BRIEF
Below are the records; tally the lines that include "subst" and report only the total.

RECORDS SHOWN
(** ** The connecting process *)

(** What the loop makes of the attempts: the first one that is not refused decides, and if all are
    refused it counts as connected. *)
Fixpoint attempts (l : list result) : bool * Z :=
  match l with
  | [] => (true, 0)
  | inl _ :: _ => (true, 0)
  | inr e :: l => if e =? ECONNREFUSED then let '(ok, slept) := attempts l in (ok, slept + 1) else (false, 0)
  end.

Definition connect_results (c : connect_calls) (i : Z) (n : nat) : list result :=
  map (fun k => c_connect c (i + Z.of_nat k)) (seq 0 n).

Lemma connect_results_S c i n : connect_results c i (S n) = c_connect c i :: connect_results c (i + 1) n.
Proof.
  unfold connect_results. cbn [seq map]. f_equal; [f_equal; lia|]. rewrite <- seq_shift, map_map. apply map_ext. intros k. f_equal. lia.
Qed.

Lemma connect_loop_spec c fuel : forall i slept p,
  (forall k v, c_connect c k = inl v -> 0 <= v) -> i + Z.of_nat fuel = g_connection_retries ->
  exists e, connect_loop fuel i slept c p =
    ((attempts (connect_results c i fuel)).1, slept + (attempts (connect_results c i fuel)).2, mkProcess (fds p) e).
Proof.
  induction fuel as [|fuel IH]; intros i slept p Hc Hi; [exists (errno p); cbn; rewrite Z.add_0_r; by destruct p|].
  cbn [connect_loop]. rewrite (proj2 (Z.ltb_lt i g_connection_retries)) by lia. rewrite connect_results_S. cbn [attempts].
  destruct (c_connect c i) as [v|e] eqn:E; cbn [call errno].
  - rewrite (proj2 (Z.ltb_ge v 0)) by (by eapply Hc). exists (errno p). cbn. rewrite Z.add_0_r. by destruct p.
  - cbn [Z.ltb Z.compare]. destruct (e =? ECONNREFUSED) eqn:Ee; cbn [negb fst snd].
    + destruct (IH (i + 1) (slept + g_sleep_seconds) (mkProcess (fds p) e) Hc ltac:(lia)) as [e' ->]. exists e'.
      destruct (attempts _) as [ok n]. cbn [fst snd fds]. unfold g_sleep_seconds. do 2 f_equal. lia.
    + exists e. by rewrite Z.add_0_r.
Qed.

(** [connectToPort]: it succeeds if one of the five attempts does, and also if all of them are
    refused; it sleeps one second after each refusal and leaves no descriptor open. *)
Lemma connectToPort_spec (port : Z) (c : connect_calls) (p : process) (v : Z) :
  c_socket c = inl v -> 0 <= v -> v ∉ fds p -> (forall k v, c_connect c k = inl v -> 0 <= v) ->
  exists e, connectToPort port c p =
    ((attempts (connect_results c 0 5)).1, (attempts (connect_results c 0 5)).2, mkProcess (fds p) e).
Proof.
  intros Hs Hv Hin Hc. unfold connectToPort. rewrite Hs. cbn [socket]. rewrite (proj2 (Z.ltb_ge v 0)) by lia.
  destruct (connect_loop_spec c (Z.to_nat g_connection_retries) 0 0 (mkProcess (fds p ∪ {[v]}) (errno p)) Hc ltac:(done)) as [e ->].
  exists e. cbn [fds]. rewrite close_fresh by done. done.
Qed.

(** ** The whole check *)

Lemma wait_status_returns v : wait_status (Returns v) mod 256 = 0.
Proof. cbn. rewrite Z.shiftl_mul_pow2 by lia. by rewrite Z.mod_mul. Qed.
---
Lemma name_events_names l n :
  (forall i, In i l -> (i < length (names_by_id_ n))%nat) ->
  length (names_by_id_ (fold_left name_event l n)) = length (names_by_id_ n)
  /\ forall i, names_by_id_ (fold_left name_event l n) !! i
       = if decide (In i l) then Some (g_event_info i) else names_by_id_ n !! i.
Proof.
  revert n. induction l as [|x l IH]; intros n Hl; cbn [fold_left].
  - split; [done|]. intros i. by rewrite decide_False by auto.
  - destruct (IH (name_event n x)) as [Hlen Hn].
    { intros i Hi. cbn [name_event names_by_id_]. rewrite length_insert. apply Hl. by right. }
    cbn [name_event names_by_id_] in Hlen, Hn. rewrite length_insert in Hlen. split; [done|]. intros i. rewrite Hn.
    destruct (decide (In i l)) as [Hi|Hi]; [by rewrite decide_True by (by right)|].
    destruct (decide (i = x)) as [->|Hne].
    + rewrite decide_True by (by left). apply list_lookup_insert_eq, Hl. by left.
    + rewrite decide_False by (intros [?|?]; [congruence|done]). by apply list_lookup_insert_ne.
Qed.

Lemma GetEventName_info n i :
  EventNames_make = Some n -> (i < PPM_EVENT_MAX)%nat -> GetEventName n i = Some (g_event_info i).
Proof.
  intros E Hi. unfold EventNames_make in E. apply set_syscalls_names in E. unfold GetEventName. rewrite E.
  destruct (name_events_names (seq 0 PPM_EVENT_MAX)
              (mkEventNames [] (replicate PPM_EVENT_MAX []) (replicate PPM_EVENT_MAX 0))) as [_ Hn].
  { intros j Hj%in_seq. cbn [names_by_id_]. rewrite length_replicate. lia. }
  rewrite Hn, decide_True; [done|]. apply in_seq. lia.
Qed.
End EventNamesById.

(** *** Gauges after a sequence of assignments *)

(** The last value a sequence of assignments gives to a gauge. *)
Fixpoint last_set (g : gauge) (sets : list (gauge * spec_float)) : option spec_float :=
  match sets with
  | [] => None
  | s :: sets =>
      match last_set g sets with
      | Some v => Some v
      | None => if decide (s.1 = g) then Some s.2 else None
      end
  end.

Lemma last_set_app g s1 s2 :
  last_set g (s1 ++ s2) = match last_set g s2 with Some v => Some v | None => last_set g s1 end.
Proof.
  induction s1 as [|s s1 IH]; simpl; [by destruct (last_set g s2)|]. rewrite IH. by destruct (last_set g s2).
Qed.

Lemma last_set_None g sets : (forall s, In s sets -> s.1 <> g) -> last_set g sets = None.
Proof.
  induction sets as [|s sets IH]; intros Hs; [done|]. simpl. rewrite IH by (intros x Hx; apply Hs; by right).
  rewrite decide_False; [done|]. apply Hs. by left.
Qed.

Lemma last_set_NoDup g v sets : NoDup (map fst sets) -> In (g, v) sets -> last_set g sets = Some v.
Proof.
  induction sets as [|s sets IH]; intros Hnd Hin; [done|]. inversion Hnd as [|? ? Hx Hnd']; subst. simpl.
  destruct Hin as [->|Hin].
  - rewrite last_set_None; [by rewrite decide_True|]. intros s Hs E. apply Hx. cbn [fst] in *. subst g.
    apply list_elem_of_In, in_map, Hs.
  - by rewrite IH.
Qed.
--
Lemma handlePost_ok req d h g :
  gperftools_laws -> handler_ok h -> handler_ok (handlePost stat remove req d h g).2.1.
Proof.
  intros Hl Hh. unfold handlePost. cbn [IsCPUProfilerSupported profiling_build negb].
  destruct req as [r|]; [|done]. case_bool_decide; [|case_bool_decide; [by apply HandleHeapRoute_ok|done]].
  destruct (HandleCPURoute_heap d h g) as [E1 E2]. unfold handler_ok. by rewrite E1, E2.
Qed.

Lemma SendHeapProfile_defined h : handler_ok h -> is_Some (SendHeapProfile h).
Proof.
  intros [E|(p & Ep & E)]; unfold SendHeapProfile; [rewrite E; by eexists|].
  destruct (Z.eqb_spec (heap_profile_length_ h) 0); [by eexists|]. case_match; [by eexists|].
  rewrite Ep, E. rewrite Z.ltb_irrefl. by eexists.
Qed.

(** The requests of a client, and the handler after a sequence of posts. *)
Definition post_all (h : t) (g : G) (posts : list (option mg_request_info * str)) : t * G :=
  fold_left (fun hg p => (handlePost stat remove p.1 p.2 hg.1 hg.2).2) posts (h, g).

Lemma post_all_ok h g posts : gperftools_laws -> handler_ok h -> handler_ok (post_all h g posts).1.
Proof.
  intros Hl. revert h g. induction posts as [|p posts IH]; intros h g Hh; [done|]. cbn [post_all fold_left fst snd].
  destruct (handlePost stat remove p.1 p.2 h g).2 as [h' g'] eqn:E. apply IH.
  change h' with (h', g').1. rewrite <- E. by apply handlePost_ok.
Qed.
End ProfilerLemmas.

WRITTEN REPLY
2